## Task goal
State how many lines in the following entries hold the word "else". The reply is that number only.
START Dataset
(** A string that starts with a digit is neither [<drop>] nor [<carry>]. *)
Lemma digit_is_not_angle (c : ascii) :
  Py.is_digit c = true -> Ascii.eqb c "<" = false.
Proof.
  destruct c as [[] [] [] [] [] [] [] []]; vm_compute; congruence.
Qed.

Lemma int_of_digits (s : string) :
  s <> EmptyString -> Py.forallb_string Py.is_digit s = true ->
  String.length s <= 4300 ->
  Py.isnumeric s = true /\ Py.int s = Some (Py.digits_value 0 s)
  /\ String.eqb s "<drop>" = false /\ String.eqb s "<carry>" = false.
Proof.
  intros NE D L.
  assert (B : (N.of_nat (String.length s) <=? Py.max_str_digits)%N = true).
  { apply N.leb_le. unfold Py.max_str_digits.
    lia. }
  destruct s as [|c s]; [congruence|].
  unfold Py.isnumeric, Py.int. rewrite D, B, (digits_are_numeric _ D).
  simpl in D. apply andb_true_iff in D as [Dc _].
  simpl. rewrite (digit_is_not_angle c Dc). repeat split; reflexivity.
Qed.

(** C2, as amended: a message tagged [<carry>] is carried under each of
    the three tag policies; a message tagged [<drop>] is dropped under
    [soft] and [strict] and carried under [none], which carries every
    commit before any tag is read.  No call is made either way. *)
Theorem carry_and_drop_tags {W} (h : handler W) (commit_message : string)
    (source_repo : Repository) (tag_policy : string) (st : state W) :
  Py.startswith "UPSTREAM: " commit_message = true ->
  In tag_policy ["none"; "soft"; "strict"] ->
  (commit_tag commit_message = "<carry>" ->
   _add_to_rebase h commit_message source_repo tag_policy st = (Ret true, st))
  /\ (commit_tag commit_message = "<drop>" ->
      _add_to_rebase h commit_message source_repo tag_policy st
      = (Ret (String.eqb tag_policy "none"), st)).
Proof.
  intros P Hin. unfold commit_tag, _add_to_rebase.
  rewrite P.
  destruct Hin as [<-|[<-|[<-|[]]]];
    cbn [Py.in_list existsb String.eqb Ascii.eqb Bool.eqb orb negb andb];
    split; intros T; try reflexivity; rewrite T; reflexivity.
Qed.

(** C2 as the claim has it fails: under [none] a [<drop>] commit is
    carried. *)
Lemma drop_tag_carried_under_none :
  Py.startswith "UPSTREAM: " "UPSTREAM: <drop>: remove the fork" = true
  /\ commit_tag "UPSTREAM: <drop>: remove the fork" = "<drop>"
  /\ _add_to_rebase quiet "UPSTREAM: <drop>: remove the fork" upstream "none" start
     = (Ret true, start).
Proof.
  repeat split.
Qed.

Lemma carry_and_drop_tags_witness :
  _add_to_rebase quiet "UPSTREAM: <carry>: fix X" upstream "strict" start
  = (Ret true, start)
  /\ _add_to_rebase quiet "UPSTREAM: <drop>: fix Y" upstream "soft" start
     = (Ret false, start).
Proof.
  split.
  - apply (carry_and_drop_tags quiet "UPSTREAM: <carry>: fix X" upstream "strict" start).
    + reflexivity.
    + simpl. tauto.
    + reflexivity.
  - apply (carry_and_drop_tags quiet "UPSTREAM: <drop>: fix Y" upstream "soft" start).
    + reflexivity.
    + simpl. tauto.
    + reflexivity.
Defined.

(** C3, as amended: under [soft] and [strict], a message whose tag is a
    string of one to 4300 of the decimal digits [0] to [9] makes the bot
    look up the pull request of that number in the source repository and
    ask whether it is merged, these two calls and no other; the commit is
    dropped when the answer is yes and carried when it is no. *)
Theorem numeric_tag_follows_merged_status {W} (h : handler W)
    (commit_message : string) (source_repo : Repository) (tag_policy : string)
    (st : state W) (gh_pr : PullRequest) (merged : bool) (w1 w2 : W) :
  Py.startswith "UPSTREAM: " commit_message = true ->
  commit_tag commit_message <> EmptyString ->
  Py.forallb_string Py.is_digit (commit_tag commit_message) = true ->
  String.length (commit_tag commit_message) <= 4300 ->
  tag_policy = "soft" \/ tag_policy = "strict" ->
  let pr_number := Py.digits_value 0 (commit_tag commit_message) in
  h _ (GhPullRequest source_repo pr_number) (world st) = (Ok gh_pr, w1) ->
  h _ (GhIsMerged gh_pr) w1 = (Ok merged, w2) ->
  _add_to_rebase h commit_message source_repo tag_policy st
  = (Ret (negb merged),
     mkState w2 (events st ++ [Event (GhPullRequest source_repo pr_number);
                               Event (GhIsMerged gh_pr)])).
Proof.
  intros P NE D L Hpol pr_number Hpr Hm.
  destruct (int_of_digits _ NE D L) as (Hnum & Hint & Hdrop & Hcarry).
  unfold commit_tag in *. unfold _add_to_rebase. rewrite P.
  assert (Hvalid : Py.in_list tag_policy ["soft"; "strict"; "none"] = true)
    by (destruct Hpol as [-> | ->]; reflexivity).
  assert (Hnone : String.eqb tag_policy "none" = false)
    by (destruct Hpol as [-> | ->]; reflexivity).
  rewrite Hvalid, Hnone, Hdrop, Hcarry, Hnum, Hint.
  subst pr_number. unfold _is_pr_merged, bind, perform, ret.
  cbn [negb]. rewrite Hpr. cbn [world events]. rewrite Hm, <- app_assoc.
  reflexivity.
Qed.

Lemma numeric_tag_follows_merged_status_witness :
  _add_to_rebase quiet "UPSTREAM: 42: revert Y" upstream "soft" start
  = (Ret true,
     mkState 2
       [Event (GhPullRequest upstream 42);
        Event (GhIsMerged {| number := 42; id := 42; title := EmptyString;
                             html_url := EmptyString; labels := [] |})]).
Proof.
  apply (numeric_tag_follows_merged_status quiet "UPSTREAM: 42: revert Y"
           upstream "soft" start
           {| number := 42; id := 42; title := EmptyString;
              html_url := EmptyString; labels := [] |} false 1 2).
  - reflexivity.
  - discriminate.
  - reflexivity.
  - vm_compute. lia.
  - left. reflexivity.
  - reflexivity.
  - reflexivity.
Defined.

(** C3 as the claim has it fails: a tag can be numeric for
    [str.isnumeric] and still be no number that [int] reads.  The
    superscript two is numeric and no decimal digit; 4301 digits are one
    more than the interpreter converts.  Either tag ends the selection in
    a [ValueError], with no pull request looked up and no verdict. *)
Lemma numeric_tag_without_query :
  (Py.startswith "UPSTREAM: " squared_message = true
   /\ Py.isnumeric (commit_tag squared_message) = true
   /\ _add_to_rebase quiet squared_message upstream "soft" start
      = (Raise ValueError, start))
  /\ (Py.startswith "UPSTREAM: " long_numbered_message = true
      /\ Py.forallb_string Py.is_digit (commit_tag long_numbered_message) = true
      /\ String.length (commit_tag long_numbered_message) = 4301
      /\ _add_to_rebase quiet long_numbered_message upstream "strict" start
         = (Raise ValueError, start)).
Proof.
  split; repeat split; vm_compute; reflexivity.
Qed.

(** C4: a message that does not start with ["UPSTREAM: "] is carried
    under [soft] and dropped under [strict]; under [none] every message
    is carried, whatever it says.  No call is made. *)
Theorem untagged_follows_policy {W} (h : handler W) (source_repo : Repository)
    (st : state W) :
  (forall commit_message,
      Py.startswith "UPSTREAM: " commit_message = false ->
      _add_to_rebase h commit_message source_repo "soft" st = (Ret true, st)
      /\ _add_to_rebase h commit_message source_repo "strict" st = (Ret false, st))
  /\ (forall commit_message,
         _add_to_rebase h commit_message source_repo "none" st = (Ret true, st)).
Proof.
  split.
  - intros m U. unfold _add_to_rebase. rewrite U. split; reflexivity.
  - intros m. reflexivity.
Qed.

Lemma untagged_follows_policy_witness :
  _add_to_rebase quiet "add feature" upstream "soft" start = (Ret true, start)
  /\ _add_to_rebase quiet "add feature" upstream "strict" start = (Ret false, start).
Proof.
  apply (proj1 (untagged_follows_policy quiet upstream start) "add feature").
  reflexivity.
Defined.

(** ** The conflict automaton: [_resolve_conflict] and its retry cycle *)

Lemma resolve_once {W} (h : handler W) unicode_unescape (fuel : nat)
    (st st' : state W) (resolved : bool) :
  _resolve_conflict h unicode_unescape st = (Ret resolved, st') ->
  _resolve_rebase_conflicts h unicode_unescape (S fuel) st = (Ret resolved, st').
Proof.
  intros E. cbn [_resolve_rebase_conflicts]. unfold try_except, bind.
  rewrite E. destruct resolved; reflexivity.
Qed.

Lemma pick_then_resolve {W} (h : handler W) unicode_unescape (fuel : nat)
    (sha detail : string) (st : state W) (w : W) :
  h _ (Git ["cherry-pick"; sha; "-Xtheirs"]) (world st)
  = (Err (GitCommandError detail), w) ->
  cherry_pick_or_resolve h unicode_unescape fuel sha st
  = bind (_resolve_rebase_conflicts h unicode_unescape fuel)
      (fun resolved =>
         if negb resolved
         then raise (RepoException ("Git rebase failed: " ++ detail))
         else ret tt)
      (mkState w (events st ++ [Event (Git ["cherry-pick"; sha; "-Xtheirs"])])).
Proof.
  intros E. unfold cherry_pick_or_resolve, try_except, bind at 1, git, perform.
  rewrite E. reflexivity.
Qed.

(** C5: when the cherry-pick of a commit fails and the status report that
    follows is empty, the automaton runs [git cherry-pick --skip] and
    nothing else, no commit among it, and reports success; the replay
    goes on to the next commit. *)
Theorem empty_status_skips_pick {W} (h : handler W) unicode_unescape
    (fuel : nat) (sha detail out : string) (st : state W) (w0 w1 w2 : W) :
  h _ (Git ["cherry-pick"; sha; "-Xtheirs"]) (world st)
  = (Err (GitCommandError detail), w0) ->
  h _ (Git ["status"; "--porcelain"]) w0 = (Ok EmptyString, w1) ->
  h _ (Git ["cherry-pick"; "--skip"]) w1 = (Ok out, w2) ->
  let failed := mkState w0 (events st ++ [Event (Git ["cherry-pick"; sha; "-Xtheirs"])]) in
  let skipped :=
    mkState w2 (events st ++ [Event (Git ["cherry-pick"; sha; "-Xtheirs"]);
                              Event (Git ["status"; "--porcelain"]);
                              Event (Git ["cherry-pick"; "--skip"])]) in
  _resolve_conflict h unicode_unescape failed = (Ret true, skipped)
  /\ _resolve_rebase_conflicts h unicode_unescape (S fuel) failed = (Ret true, skipped)
  /\ cherry_pick_or_resolve h unicode_unescape (S fuel) sha st = (Ret tt, skipped).
Proof.
  intros Hpick Hstatus Hskip failed skipped.
  assert (E : _resolve_conflict h unicode_unescape failed = (Ret true, skipped)).
  { unfold _resolve_conflict, bind, git, perform, ret, failed, skipped.
    cbn [world events]. rewrite Hstatus. cbn [world events]. rewrite Hskip.
    rewrite <- !app_assoc. reflexivity. }
  split; [exact E|]. split; [exact (resolve_once h _ fuel _ _ _ E)|].
  rewrite (pick_then_resolve h _ _ _ _ _ _ Hpick).
  fold failed. unfold bind. rewrite (resolve_once h _ fuel _ _ _ E). reflexivity.
Qed.

Lemma empty_status_skips_pick_witness :
  cherry_pick_or_resolve already_applied no_escapes 1 "abc123" start
  = (Ret tt,
     mkState 3 [Event (Git ["cherry-pick"; "abc123"; "-Xtheirs"]);
                Event (Git ["status"; "--porcelain"]);
                Event (Git ["cherry-pick"; "--skip"])]).
Proof.
  apply (empty_status_skips_pick already_applied no_escapes 0 "abc123"
           "The previous cherry-pick is now empty" EmptyString start 1 2 3);
    reflexivity.
Defined.

Lemma in_list_In (x : string) (l : list string) :
  Py.in_list x l = true -> In x l.
Proof.
  unfold Py.in_list. intros E. apply existsb_exists in E as (y & Hy & Exy).
  apply String.eqb_eq in Exy. subst y. exact Hy.
Qed.

(** The two lists of status codes share no code. *)
Lemma conflict_not_ignored (line : string) :
  conflict_entry line = true -> ignored_entry line = false.
Proof.
  unfold conflict_entry, ignored_entry. intros C.
  apply in_list_In in C. unfold allowed_conflict_prefixes in C.
  repeat (destruct C as [<- | C]; [reflexivity|]). destruct C.
Qed.

Lemma scan_status_conflicts unicode_unescape (lines files : list string) :
  Forall2 (fun line file =>
             conflict_entry line = true
             /\ status_filename unicode_unescape line = Ok file) lines files ->
  forall ud_files,
    scan_status unicode_unescape lines ud_files = Ok (Some (ud_files ++ files)).
Proof.
  induction 1 as [|line file lines files [C F] _ IH]; intros ud_files.
  - cbn. rewrite app_nil_r. reflexivity.
  - cbn [scan_status].
    pose proof (conflict_not_ignored line C) as I.
    unfold conflict_entry in C. unfold ignored_entry in I.
    rewrite I, C, F. cbn [negb]. rewrite IH, <- app_assoc. reflexivity.
Qed.

Lemma scan_status_unresolvable unicode_unescape (lines : list string) :
  Exists (fun line => ignored_entry line = false /\ conflict_entry line = false)
    lines ->
  Forall (fun line => conflict_entry line = true ->
                      exists file, status_filename unicode_unescape line = Ok file)
    lines ->
  forall ud_files, scan_status unicode_unescape lines ud_files = Ok None.
Proof.
  induction lines as [|line lines IH]; intros Bad Wf ud_files.
  - inversion Bad.
  - cbn [scan_status]. inversion Wf as [|? ? Wline Wrest]; subst.
    unfold ignored_entry, conflict_entry in *.
    destruct (Py.in_list (Py.take 3 line) allowed_status_prefixes) eqn:I.
    + apply IH; [|exact Wrest].
      inversion Bad as [? ? [B _]|]; subst; [congruence|assumption].
    + destruct (Py.in_list (Py.take 3 line) allowed_conflict_prefixes) eqn:C;
        cbn [negb]; [|reflexivity].
      destruct (Wline eq_refl) as [file F]. rewrite F.
      apply IH; [|exact Wrest].
      inversion Bad as [? ? [_ B]|]; subst; [congruence|assumption].
Qed.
END Dataset
## Response to the task
2